→ **Your objective**
All that should come back is the lines of the data below from the one containing "Fixpoint code_unit_compare (a" to the one containing "['-'] and [':']; see [collation_key]). *)", inclusive, exactly as they stand.

→ **Available records**
____

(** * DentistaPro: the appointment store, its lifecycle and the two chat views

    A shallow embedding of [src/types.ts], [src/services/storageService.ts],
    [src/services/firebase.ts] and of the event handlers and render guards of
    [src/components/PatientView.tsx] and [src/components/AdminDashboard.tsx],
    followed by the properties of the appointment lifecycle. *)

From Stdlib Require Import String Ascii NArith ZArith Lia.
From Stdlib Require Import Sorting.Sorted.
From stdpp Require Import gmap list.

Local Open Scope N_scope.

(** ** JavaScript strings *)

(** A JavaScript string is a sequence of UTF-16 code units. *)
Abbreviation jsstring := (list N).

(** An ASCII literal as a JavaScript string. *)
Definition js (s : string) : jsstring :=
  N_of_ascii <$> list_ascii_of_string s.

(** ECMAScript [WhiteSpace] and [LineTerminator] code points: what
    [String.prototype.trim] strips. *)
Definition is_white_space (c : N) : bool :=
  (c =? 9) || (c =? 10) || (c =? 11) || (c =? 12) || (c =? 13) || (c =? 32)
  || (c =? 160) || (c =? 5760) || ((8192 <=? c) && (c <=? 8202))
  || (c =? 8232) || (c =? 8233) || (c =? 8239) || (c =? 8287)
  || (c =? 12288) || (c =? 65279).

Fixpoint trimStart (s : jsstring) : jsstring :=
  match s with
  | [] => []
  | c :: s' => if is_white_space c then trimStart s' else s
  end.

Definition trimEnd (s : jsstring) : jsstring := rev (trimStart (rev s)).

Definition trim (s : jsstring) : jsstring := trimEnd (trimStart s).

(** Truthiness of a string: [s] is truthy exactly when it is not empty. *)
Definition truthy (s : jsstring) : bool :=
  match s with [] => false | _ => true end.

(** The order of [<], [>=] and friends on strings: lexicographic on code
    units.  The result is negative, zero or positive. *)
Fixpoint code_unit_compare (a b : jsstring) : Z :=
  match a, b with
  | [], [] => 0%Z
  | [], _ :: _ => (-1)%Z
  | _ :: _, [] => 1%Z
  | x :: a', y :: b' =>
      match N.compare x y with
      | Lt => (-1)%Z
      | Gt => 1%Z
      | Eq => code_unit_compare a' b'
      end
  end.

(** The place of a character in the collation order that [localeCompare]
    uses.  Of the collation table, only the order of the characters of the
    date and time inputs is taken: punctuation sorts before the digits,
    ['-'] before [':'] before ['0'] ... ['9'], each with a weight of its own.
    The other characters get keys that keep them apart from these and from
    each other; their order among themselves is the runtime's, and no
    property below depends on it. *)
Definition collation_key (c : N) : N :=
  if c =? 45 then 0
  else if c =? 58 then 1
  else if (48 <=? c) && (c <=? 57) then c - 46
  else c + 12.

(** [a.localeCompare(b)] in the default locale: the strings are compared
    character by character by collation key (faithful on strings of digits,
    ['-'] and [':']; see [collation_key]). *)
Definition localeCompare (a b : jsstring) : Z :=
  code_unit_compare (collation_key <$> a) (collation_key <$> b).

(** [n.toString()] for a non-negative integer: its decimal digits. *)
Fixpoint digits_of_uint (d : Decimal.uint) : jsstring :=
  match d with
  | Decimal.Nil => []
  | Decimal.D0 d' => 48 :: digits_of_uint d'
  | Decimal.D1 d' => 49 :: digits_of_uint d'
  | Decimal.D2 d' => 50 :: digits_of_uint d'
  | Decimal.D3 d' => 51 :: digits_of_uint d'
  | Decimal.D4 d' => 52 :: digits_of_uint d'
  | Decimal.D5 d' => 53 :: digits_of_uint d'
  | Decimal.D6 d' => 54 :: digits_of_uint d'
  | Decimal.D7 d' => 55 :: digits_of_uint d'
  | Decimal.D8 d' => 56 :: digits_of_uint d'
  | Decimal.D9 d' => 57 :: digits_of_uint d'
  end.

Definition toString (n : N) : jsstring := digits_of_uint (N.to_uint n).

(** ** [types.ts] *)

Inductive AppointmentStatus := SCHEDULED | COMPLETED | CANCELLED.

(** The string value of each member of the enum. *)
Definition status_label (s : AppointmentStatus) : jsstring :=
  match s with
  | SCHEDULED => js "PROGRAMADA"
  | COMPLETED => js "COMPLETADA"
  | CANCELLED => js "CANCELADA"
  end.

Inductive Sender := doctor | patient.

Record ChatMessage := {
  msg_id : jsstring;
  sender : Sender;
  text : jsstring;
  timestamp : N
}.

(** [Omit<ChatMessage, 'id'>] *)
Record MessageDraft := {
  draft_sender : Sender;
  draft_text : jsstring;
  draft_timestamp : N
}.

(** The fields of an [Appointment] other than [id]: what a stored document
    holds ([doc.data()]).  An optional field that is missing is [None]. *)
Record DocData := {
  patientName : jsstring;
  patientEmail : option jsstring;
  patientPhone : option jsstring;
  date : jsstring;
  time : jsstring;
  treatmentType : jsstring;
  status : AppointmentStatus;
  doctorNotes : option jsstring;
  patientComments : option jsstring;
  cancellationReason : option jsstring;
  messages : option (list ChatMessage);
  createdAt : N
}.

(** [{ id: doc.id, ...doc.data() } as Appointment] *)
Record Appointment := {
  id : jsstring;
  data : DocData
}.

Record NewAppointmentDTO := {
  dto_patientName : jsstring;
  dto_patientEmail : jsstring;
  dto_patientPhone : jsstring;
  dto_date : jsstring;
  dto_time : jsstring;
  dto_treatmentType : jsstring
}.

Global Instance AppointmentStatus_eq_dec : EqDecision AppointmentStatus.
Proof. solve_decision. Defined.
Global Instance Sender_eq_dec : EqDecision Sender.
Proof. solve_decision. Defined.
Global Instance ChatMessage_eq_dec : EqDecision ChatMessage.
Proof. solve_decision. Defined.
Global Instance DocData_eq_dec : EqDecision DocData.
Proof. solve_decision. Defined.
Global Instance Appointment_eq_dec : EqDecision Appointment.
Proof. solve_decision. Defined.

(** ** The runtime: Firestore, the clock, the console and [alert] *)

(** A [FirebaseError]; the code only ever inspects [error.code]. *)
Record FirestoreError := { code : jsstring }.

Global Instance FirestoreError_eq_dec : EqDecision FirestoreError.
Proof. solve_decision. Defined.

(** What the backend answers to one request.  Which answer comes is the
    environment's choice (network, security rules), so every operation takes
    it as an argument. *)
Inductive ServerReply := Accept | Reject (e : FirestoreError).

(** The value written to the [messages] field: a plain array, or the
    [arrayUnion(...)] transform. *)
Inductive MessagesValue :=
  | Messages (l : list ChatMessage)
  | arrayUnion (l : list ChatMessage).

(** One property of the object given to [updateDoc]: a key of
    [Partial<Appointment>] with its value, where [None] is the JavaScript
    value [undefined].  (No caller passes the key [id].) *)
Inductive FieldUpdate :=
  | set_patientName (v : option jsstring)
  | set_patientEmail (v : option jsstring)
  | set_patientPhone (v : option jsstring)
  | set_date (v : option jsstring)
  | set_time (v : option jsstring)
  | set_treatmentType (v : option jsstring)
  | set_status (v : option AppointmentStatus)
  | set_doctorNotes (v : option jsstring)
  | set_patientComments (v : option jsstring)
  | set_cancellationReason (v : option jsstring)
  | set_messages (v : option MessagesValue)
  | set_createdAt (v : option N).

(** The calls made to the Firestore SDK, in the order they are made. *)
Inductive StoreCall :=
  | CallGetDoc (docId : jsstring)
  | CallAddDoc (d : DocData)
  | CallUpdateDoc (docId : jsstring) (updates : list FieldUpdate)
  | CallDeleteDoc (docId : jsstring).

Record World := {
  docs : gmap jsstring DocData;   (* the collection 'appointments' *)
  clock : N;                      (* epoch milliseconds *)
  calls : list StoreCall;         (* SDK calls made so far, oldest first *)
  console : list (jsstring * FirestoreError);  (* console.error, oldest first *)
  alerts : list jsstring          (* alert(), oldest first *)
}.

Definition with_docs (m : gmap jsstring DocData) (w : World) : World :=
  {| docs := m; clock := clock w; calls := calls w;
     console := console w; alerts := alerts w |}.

____

→ **Exercise answer**
Fixpoint code_unit_compare (a b : jsstring) : Z :=
  match a, b with
  | [], [] => 0%Z
  | [], _ :: _ => (-1)%Z
  | _ :: _, [] => 1%Z
  | x :: a', y :: b' =>
      match N.compare x y with
      | Lt => (-1)%Z
      | Gt => 1%Z
      | Eq => code_unit_compare a' b'
      end
  end.

(** The place of a character in the collation order that [localeCompare]
    uses.  Of the collation table, only the order of the characters of the
    date and time inputs is taken: punctuation sorts before the digits,
    ['-'] before [':'] before ['0'] ... ['9'], each with a weight of its own.
    The other characters get keys that keep them apart from these and from
    each other; their order among themselves is the runtime's, and no
    property below depends on it. *)
Definition collation_key (c : N) : N :=
  if c =? 45 then 0
  else if c =? 58 then 1
  else if (48 <=? c) && (c <=? 57) then c - 46
  else c + 12.

(** [a.localeCompare(b)] in the default locale: the strings are compared
    character by character by collation key (faithful on strings of digits,
    ['-'] and [':']; see [collation_key]). *)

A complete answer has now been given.